I don’t remember all that much about the actual holidays, except that the ocean made my hair frizzy. Those dark hours on the road stand out more. Cat’s eyes whizzed towards us like shooting stars and the tyres rumbled softly on the asphalt and nobody said a word until the sun crept over the horizon and the neon light of the Harrismith Engen came into view.
In a strange twist of fate, I recently found myself on that very same highway with my mom. I was plotting a road trip for this issue (see page 50) and she had a weekend free and it sounded like a good idea.

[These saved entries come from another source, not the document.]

(** * p-variation of real-valued sequences: a shallow embedding of
    [p_var_real.cpp] and the verification of its specification.

    The source computes with [double] and indexes [std::vector]s with
    [size_t].  The embedding keeps both visible:

    - the arithmetic on [double] is an interface ([DoubleOps]) holding exactly
      the operations the source performs ([+], [-], [<], [>=], [std::abs],
      [std::pow] and the literal [0]); every structural result below holds for
      any implementation of that interface, IEEE-754 binary64 included;
    - indexing a vector outside its bounds and dereferencing an iterator that
      was never assigned are undefined behaviour in the source; the embedding
      reports them ([OutOfBounds], [Uninit]) instead of inventing a value;
    - loops whose trip count is not bounded syntactically take a [fuel]
      budget and report [OutOfFuel] when it runs out; termination is then a
      theorem (enough fuel always gives [Ok]).

    Indices ([size_t], and the [int] counter of the boundary scan) are [nat]:
    the only subtraction the code performs on them is [x.size()-1], and the
    only place where it could wrap ([x.size() = 0]) stores the value in a list
    that is never read again. *)

From stdpp Require Import base list sorting.
From Stdlib Require Import ZArith Lia Reals Lra.

(** ** Results of partial computations *)

Inductive res (A : Type) : Type :=
  | Ok (a : A)
  | OutOfBounds
  | Uninit
  | OutOfFuel.
Arguments Ok {A} a.
Arguments OutOfBounds {A}.
Arguments Uninit {A}.
Arguments OutOfFuel {A}.

#[global] Instance res_ret : MRet res := λ A a, Ok a.
#[global] Instance res_bind : MBind res := λ A B f m,
  match m with
  | Ok a => f a
  | OutOfBounds => OutOfBounds
  | Uninit => Uninit
  | OutOfFuel => OutOfFuel
  end.

#[global] Instance res_fmap : FMap res := λ A B f m,
  match m with
  | Ok a => Ok (f a)
  | OutOfBounds => OutOfBounds
  | Uninit => Uninit
  | OutOfFuel => OutOfFuel
  end.

Definition is_Ok {A} (r : res A) : Prop := ∃ a, r = Ok a.

(** ** The arithmetic the source performs on [double] *)

Class DoubleOps (D : Type) : Type := {
  dzero : D;                (* the literal 0 / 0.0 *)
  dadd : D → D → D;         (* a + b *)
  dsub : D → D → D;         (* a - b *)
  dlt : D → D → bool;       (* a < b; a > b is [dlt b a] *)
  dle : D → D → bool;       (* a <= b; a >= b is [dle b a] *)
  dabs : D → D;             (* std::abs *)
  dpow : D → D → D;         (* std::pow *)
}.

(** ** Types of the source *)

(** [struct pointdata]: one record per index, emulating a doubly linked list. *)
Record pointdata (D : Type) : Type := mk_pointdata {
  prev : nat;
  next : nat;
  pvdiff : D;
}.
Arguments mk_pointdata {D}.
Arguments prev {D}.
Arguments next {D}.
Arguments pvdiff {D}.

(** [struct pvtemppoint]: a candidate join point of [Merge2GoodInt]. *)
Record pvtemppoint (D : Type) : Type := mk_pvtemppoint {
  it : nat;
  ev : D;
}.
Arguments mk_pvtemppoint {D}.
Arguments it {D}.
Arguments ev {D}.

(** Reading [v[i]]. *)
Definition rd {A} (v : list A) (i : nat) : res A :=
  match v !! i with
  | Some a => Ok a
  | None => OutOfBounds
  end.

(** Writing one field of [v[i]]: [upd f v i] is [v] after [v[i] = f v[i]]. *)
Definition upd {A} (f : A → A) (v : list A) (i : nat) : res (list A) :=
  match v !! i with
  | Some a => Ok (<[i := f a]> v)
  | None => OutOfBounds
  end.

We rounded Germiston at the very reasonable hour of 11am. At about 11.15am I realised it could well be the longest we’d be spending together in a car since those holidays more than 20 years ago. You see, if you’re lucky, family road trips turn into grand family holidays at seaside cottages bursting with cousins and uncles and significant others and their significantly newer babies. But sometimes they don’t. Sometimes your family shrinks, or it grows in another direction, or people move and things change and you get together when you can but it’s always too brief and there’s never enough time to get to know the people you already know.

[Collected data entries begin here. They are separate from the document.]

(* ------------------------------------------------------------------ *)
(** ** Grid comparison limits (C6) *)

(** C6: with more than two symbols, or more than two columns, [grid]
    returns [{success: false, error}] at once, without building the
    comparison service (so nothing is fetched or rendered); the message
    names the violated limit ("maximum 2 symbols", or "maximum 2 columns"
    when the symbol count is within the limit). *)
Theorem grid_rejects_over_limit (symbols : list string) (columns : Z)
  (outputPath : string) (config : ConfigOverride) :
  (2 < List.length symbols)%nat \/ (2 < columns)%Z ->
  exists msg,
    grid symbols columns outputPath config = GridReturns (mkResult false None (Some msg)) /\
    ((2 < List.length symbols)%nat ->
       String.prefix "Grid layout supports maximum 2 symbols" msg = true) /\
    ((List.length symbols <= 2)%nat ->
       String.prefix "Grid layout supports maximum 2 columns" msg = true).
Proof.
  intro H. unfold grid.
  destruct (Nat.ltb 2 (List.length symbols)) eqn:Es.
  - apply Nat.ltb_lt in Es. eexists. split; [reflexivity|].
    split; [reflexivity|intro; lia].
  - apply Nat.ltb_ge in Es.
    destruct (Z.ltb 2 columns) eqn:Ec.
    + eexists. split; [reflexivity|]. split; [intro; lia|reflexivity].
    + apply Z.ltb_ge in Ec. lia.
Qed.

Lemma grid_rejects_over_limit_witness :
  ((2 < List.length ["BTCUSDT"; "ETHUSDT"; "SOLUSDT"]%string)%nat \/ (2 < 2)%Z) /\
  exists msg,
    grid ["BTCUSDT"; "ETHUSDT"; "SOLUSDT"]%string 2 "out.png" no_override
      = GridReturns (mkResult false None (Some msg)) /\
    ((2 < List.length ["BTCUSDT"; "ETHUSDT"; "SOLUSDT"]%string)%nat ->
       String.prefix "Grid layout supports maximum 2 symbols" msg = true) /\
    ((List.length ["BTCUSDT"; "ETHUSDT"; "SOLUSDT"]%string <= 2)%nat ->
       String.prefix "Grid layout supports maximum 2 columns" msg = true).
Proof.
  assert (H : (2 < List.length ["BTCUSDT"; "ETHUSDT"; "SOLUSDT"]%string)%nat \/ (2 < 2)%Z)
    by (left; simpl; lia).
  split; [exact H|].
  exact (grid_rejects_over_limit _ 2 "out.png" no_override H).
Defined.

(* ------------------------------------------------------------------ *)
(** ** Time labels and the wall clock (C7) *)

Lemma formatTime_same_local_day (k1 k2 : Clock) (t : Z) :
  tz_offset_min k1 = tz_offset_min k2 ->
  local_day k1 (now_ms k1) = local_day k2 (now_ms k2) ->
  formatTime k1 t = formatTime k2 t.
Proof.
  intros Hoff Hday.
  assert (Hms : forall u, local_ms k1 u = local_ms k2 u)
    by (intro u; unfold local_ms; now rewrite Hoff).
  assert (Hd : forall u, local_day k1 u = local_day k2 u)
    by (intro u; unfold local_day; now rewrite Hms).
  unfold formatTime. rewrite Hms, Hday, (Hd t). reflexivity.
Qed.

(** C7 (as the code has it): the time-axis labels, the one part of a
    render that reads the wall clock, depend on it only through the
    current local calendar day; two renders of the same inputs on the
    same local day (same time zone) issue the same label commands. *)
Theorem drawTimeLabels_same_local_day (k1 k2 : Clock) (dims : ChartDimensions)
  (textColor gridColor : option string) (showTimeAxis : option bool)
  (ohlc : list candle) :
  tz_offset_min k1 = tz_offset_min k2 ->
  local_day k1 (now_ms k1) = local_day k2 (now_ms k2) ->
  drawTimeLabels k1 dims textColor gridColor showTimeAxis ohlc =
  drawTimeLabels k2 dims textColor gridColor showTimeAxis ohlc.
Proof.
  intros Hoff Hday. unfold drawTimeLabels.
  destruct ohlc as [|c cs]; [reflexivity|].
  assert (Hcmd : forall i, time_label_cmds k1 dims gridColor (c :: cs) i =
                           time_label_cmds k2 dims gridColor (c :: cs) i).
  { intro i. unfold time_label_cmds.
    rewrite (formatTime_same_local_day k1 k2 _ Hoff Hday). reflexivity. }
  destruct showTimeAxis as [[|]|]; try reflexivity;
    f_equal; f_equal; apply map_ext; exact Hcmd.
Qed.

And there’s no better place to remedy that than the inescapable confines of a car. Cripes. What if we run out of things to talk about? What if we don’t agree on the volume? What if we get into an argument? There’s nowhere to go. We should have taken a plane. At least you can get up and walk to the bathroom. Now there’s just the road, an endless horizon, and sheep.
‘Do you remember when we used to go on those early-morning road trips with Dad?’ Mom says. ‘Yeah, you know for the life of me I still don’t know why we used to have to leave so early. The coast is only five hours away.’

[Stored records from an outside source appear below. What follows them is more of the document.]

(** C9. [restoreViewState] changes the stored memento only for a memento
    whose provider is the syntax or the initializing provider, and an
    accepted memento of one of these two is stored. A memento of the
    indentation provider, or of no provider, leaves the stored memento and
    with it the provider chosen by the next selection as they were, so
    with no memento stored before the initializing provider is not chosen.
    Its collapsed regions are applied all the same: the hidden range model
    is left as its [applyMemento] leaves it, the change events of the apply
    reach the hidden areas of the editor, and when the apply returns [true]
    the callback that applies the regions to the folding model waits for
    the folding model promise; when the promise resolves to the folding
    model, [applyMemento] is called on it and the folding model is left as
    that call leaves it, the stored memento still being as it was. *)
Theorem restoreViewState_keeps_provider_mementos (s : Controller)
    (state : FoldingStateMemento) :
  let s' := fst (restoreViewState (Some state) s) in
  (foldingStateMemento s' ≠ foldingStateMemento s ->
   provider state = Some ID_SYNTAX_PROVIDER ∨ provider state = Some ID_INIT_PROVIDER)
  ∧ (∀ model k collapsed,
       getModel (editor s) = Some model -> unavailable s = false ->
       hiddenRangeModel s = Some k ->
       lineCount state = Some (getLineCount (editor s)) ->
       collapsedRegions state = Some collapsed ->
       provider state = Some ID_SYNTAX_PROVIDER ∨ provider state = Some ID_INIT_PROVIDER ->
       foldingStateMemento s' = Some state)
  ∧ (ID_INDENT_PROVIDER ≠ ID_SYNTAX_PROVIDER -> ID_INDENT_PROVIDER ≠ ID_INIT_PROVIDER ->
     provider state = Some ID_INDENT_PROVIDER ∨ provider state = None ->
     foldingStateMemento s' = foldingStateMemento s
     ∧ (∀ editorModel,
          fst (getRangeProvider editorModel s') = fst (getRangeProvider editorModel s))
     ∧ (rangeProvider s = None -> foldingStateMemento s = None ->
        ∀ editorModel initialRanges timeout,
          fst (getRangeProvider editorModel s')
          ≠ InitializingRangeProvider editorModel initialRanges timeout)
     ∧ (∀ model k mp collapsed h events result,
          getModel (editor s) = Some model -> unavailable s = false ->
          hiddenRangeModel s = Some k -> heap s !! k = Some mp ->
          lineCount state = Some (getLineCount (editor s)) ->
          collapsedRegions state = Some collapsed ->
          HiddenRangeModel_applyMemento (hrm mp) collapsed = (h, events, result) ->
          HiddenApplyMemento k collapsed ∈ effects s'
          ∧ heap s' !! k = Some {| fm := fm mp; hrm := h |}
          ∧ (∀ e, last events = Some e ->
               hiddenAreas (editor s') = em_ranges e
               ∧ SetHiddenAreas (em_ranges e) ∈ effects s')
          ∧ (events = [] -> editor s' = editor s)
          ∧ snd (restoreViewState (Some state) s)
            = match result with
              | Returned _ => Returned tt
              | Threw e => Threw e
              end
          ∧ continuations s'
            = match result, foldingModelPromise s with
              | Returned true, Some d => continuations s ++ [(d, ApplyMementoThen collapsed)]
              | _, _ => continuations s
              end
          ∧ (∀ d, result = Returned true -> foldingModelPromise s = Some d ->
               List.filter (fun c => Nat.eqb (fst c) d) (continuations s) = [] ->
               let o := FoldingModel_applyMemento {| fm := fm mp; hrm := h |} collapsed in
               let s'' := step s' (FoldingModelPromiseResolved d (Some k)) in
               ApplyMemento k collapsed ∈ effects s''
               ∧ heap s'' !! k = Some (out_models o)
               ∧ foldingStateMemento s'' = foldingStateMemento s))).
Proof.
  intros s'. subst s'. split; [|split].
  - intros N. destruct (restoreViewState_memento state s) as [E|[_ P]]; [congruence|exact P].
  - intros model k collapsed M U Hk L C P.
    rewrite (restoreViewState_stores state s model k collapsed M U Hk L C).
    destruct P as [P|P]; rewrite P.
    + rewrite bool_decide_eq_true_2 by reflexivity. reflexivity.
    + rewrite (bool_decide_eq_true_2 (Some ID_INIT_PROVIDER = Some ID_INIT_PROVIDER))
        by reflexivity.
      rewrite orb_true_r. reflexivity.
  - intros D1 D2 P.
    assert (E : foldingStateMemento (fst (restoreViewState (Some state) s))
                = foldingStateMemento s).
    { destruct (restoreViewState_memento state s) as [E|[_ [Q|Q]]]; [exact E|..];
        destruct P as [P|P]; congruence. }
    destruct (restoreViewState_selection state s) as (S1 & S2 & S3 & S4 & S5).
    assert (G : ∀ editorModel,
              fst (getRangeProvider editorModel (fst (restoreViewState (Some state) s)))
              = fst (getRangeProvider editorModel s)).
    { intros editorModel. apply getRangeProvider_ext; assumption. }
    split; [exact E|]. split; [exact G|]. split.
    + intros R M editorModel initialRanges timeout. rewrite G.
      unfold getRangeProvider. rewrite R. simpl. rewrite M. simpl.
      repeat case_match; simpl; discriminate.
    + intros model k mp collapsed h events result M U Hk K L C A.
      destruct (restoreViewState_applied state s model k mp collapsed h events result
                  M U Hk K L C A) as (A1 & A2 & A3 & A4 & A5 & A6 & A7 & A8).
      cbv zeta in A1, A2, A3, A4, A5, A6, A7, A8.
      split; [exact A1|]. split; [exact A2|]. split; [exact A5|]. split; [exact A6|].
      split; [exact A8|]. split; [exact A7|].
      intros d -> Pd N. cbv zeta. cbv beta iota delta [step].
      destruct (restoreViewState_resolves state s model k mp collapsed h events d
                  M U Hk K L C A Pd N) as (T1 & _ & T3 & _ & _ & _ & T7 & _).
      cbv zeta in T1, T3, T7.
      split; [|split; [exact T3|rewrite T7; exact E]].
      rewrite T1. apply elem_of_app. right. apply elem_of_app. right.
      apply elem_of_cons. left. reflexivity.
Qed.

(** ** Rejected and abandoned computations *)

(** C6. A rejected computation hands its error to [onUnexpectedError] and
    changes nothing else: no model is updated and every field of the
    controller is as before. A computation that resolves to [null] changes
    no model and calls nothing. A current computation that resolves to the
    empty set of regions does call [update], with no regions. *)
Theorem rejected_and_null_computations (s : Controller) (p : nat) (err : JSError)
    (newValue : Z) :
  let rejected := step s (FoldingRangesRejected p err) in
  let abandoned := step s (FoldingRangesResolved p None newValue) in
  let empty := step s (FoldingRangesResolved p (Some []) newValue) in
  (is_Some (computations s !! p) -> effects rejected = OnUnexpectedError err :: effects s)
  ∧ heap rejected = heap s
  ∧ updates rejected = updates s
  ∧ rejected = set_effects (effects rejected) (set_computations (computations rejected) s)
  ∧ heap abandoned = heap s
  ∧ effects abandoned = effects s
  ∧ abandoned = set_computations (computations abandoned) s
  ∧ (∀ k mp, computations s !! p = Some k -> foldingRegionPromise s = Some p ->
             heap s !! k = Some mp ->
             Update k [] (selectionLineNumbers (editor s)) ∈ effects empty
             ∧ heap empty
               = <[k := out_models (FoldingModel_update mp [] (selectionLineNumbers (editor s)))]>
                   (heap s)).
Proof.
  simpl. unfold onFoldingRangesRejected, onFoldingRanges.
  split; [|split; [|split; [|split; [|split; [|split; [|split]]]]]].
  - intros [k ->]. reflexivity.
  - destruct (computations s !! p); reflexivity.
  - destruct (computations s !! p); reflexivity.
  - destruct (computations s !! p); [reflexivity|]. destruct s; reflexivity.
  - destruct (computations s !! p); reflexivity.
  - destruct (computations s !! p); reflexivity.
  - destruct (computations s !! p); [reflexivity|]. destruct s; reflexivity.
  - intros k mp C P K. rewrite C. cbn zeta.
    change (foldingRegionPromise (set_computations ?v s)) with (foldingRegionPromise s).
    rewrite bool_decide_eq_true_2 by exact P.
    match goal with |- context [foldImports [] ?x] => set (s1 := x) end.
    assert (F : ∃ s2, foldImports [] s1 = ([], false, s2) ∧ heap s2 = heap s
                      ∧ editor s2 = editor s).
    { unfold foldImports.
      destruct (_foldingImportsByDefault s1 && negb (_currentModelHasFoldedImports s1));
        simpl; eexists; split; try reflexivity; split; reflexivity. }
    destruct F as (s2 & -> & H2 & E2). rewrite H2, E2, K.
    match goal with |- context [settle k ?o ?x] =>
      pose proof (settle_heap k o x) as SH;
      assert (I : Update k [] (selectionLineNumbers (editor s)) ∈ effects (settle k o x))
        by (apply settle_effects; simpl; apply elem_of_cons; left; reflexivity);
      generalize dependent (settle k o x)
    end.
    intros s3 SH I. simpl in SH. rewrite H2 in SH.
    destruct (out_result _); simpl.
    + destruct (updateScheduler s3); simpl; split; assumption.
    + split; [apply elem_of_cons; right; exact I|exact SH].
Qed.

(** ** Invariants of the scheduling

    Handlers that are [calm] keep the invariant; the handlers that cancel,
    dispose, schedule, start or finish a computation are taken one by one. *)

Lemma cancelled_cancellations (p : nat) (s : Controller) :
  cancelled p s ↔ Cancel p ∈ cancellations s.
Proof.
  unfold cancelled, cancellations. rewrite !list_elem_of_In, List.filter_In. simpl. tauto.
Qed.

#[local] Instance calm_refl : Reflexive calm.
Proof. intros s. split; reflexivity. Qed.

#[local] Instance calm_trans : Transitive calm.
Proof. intros s1 s2 s3 [] []. split; congruence. Qed.

Lemma only_view_calm (s s' : Controller) : only_view s s' -> calm s s'.
Proof.
  intros [E M _ _ (x & X & F)].
  split; try (rewrite E; reflexivity); [exact M|].
  unfold cancellations. rewrite X, List.filter_app.
  replace (List.filter isCancel x) with (@nil Effect); [reflexivity|].
  clear X. induction x as [|e x IH]; [reflexivity|].
  simpl in F. apply andb_prop in F as [Fe Fx].
  simpl. destruct e; try discriminate; simpl; auto.
Qed.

‘Me neither. It’s like he thought Margate was going to disappear.’
And we both laugh. And then we talk. And then we crest South Africa’s least-exciting plateau, still talking. We talk about the past, the future, and everything in between. And then somewhere near Clarens, with the sun low in the sky, we stop talking and both just stare out at the road ahead and listen to the tyres rumble softly on the asphalt.
And then the golden-red Malotis rise up in the distance and bare their sandstone chests and I realise that sitting in silence in a car with my mother feels like the most natural thing in the world. And why wouldn’t it? I used to do it all the time.
Read more in the September issue of Getaway.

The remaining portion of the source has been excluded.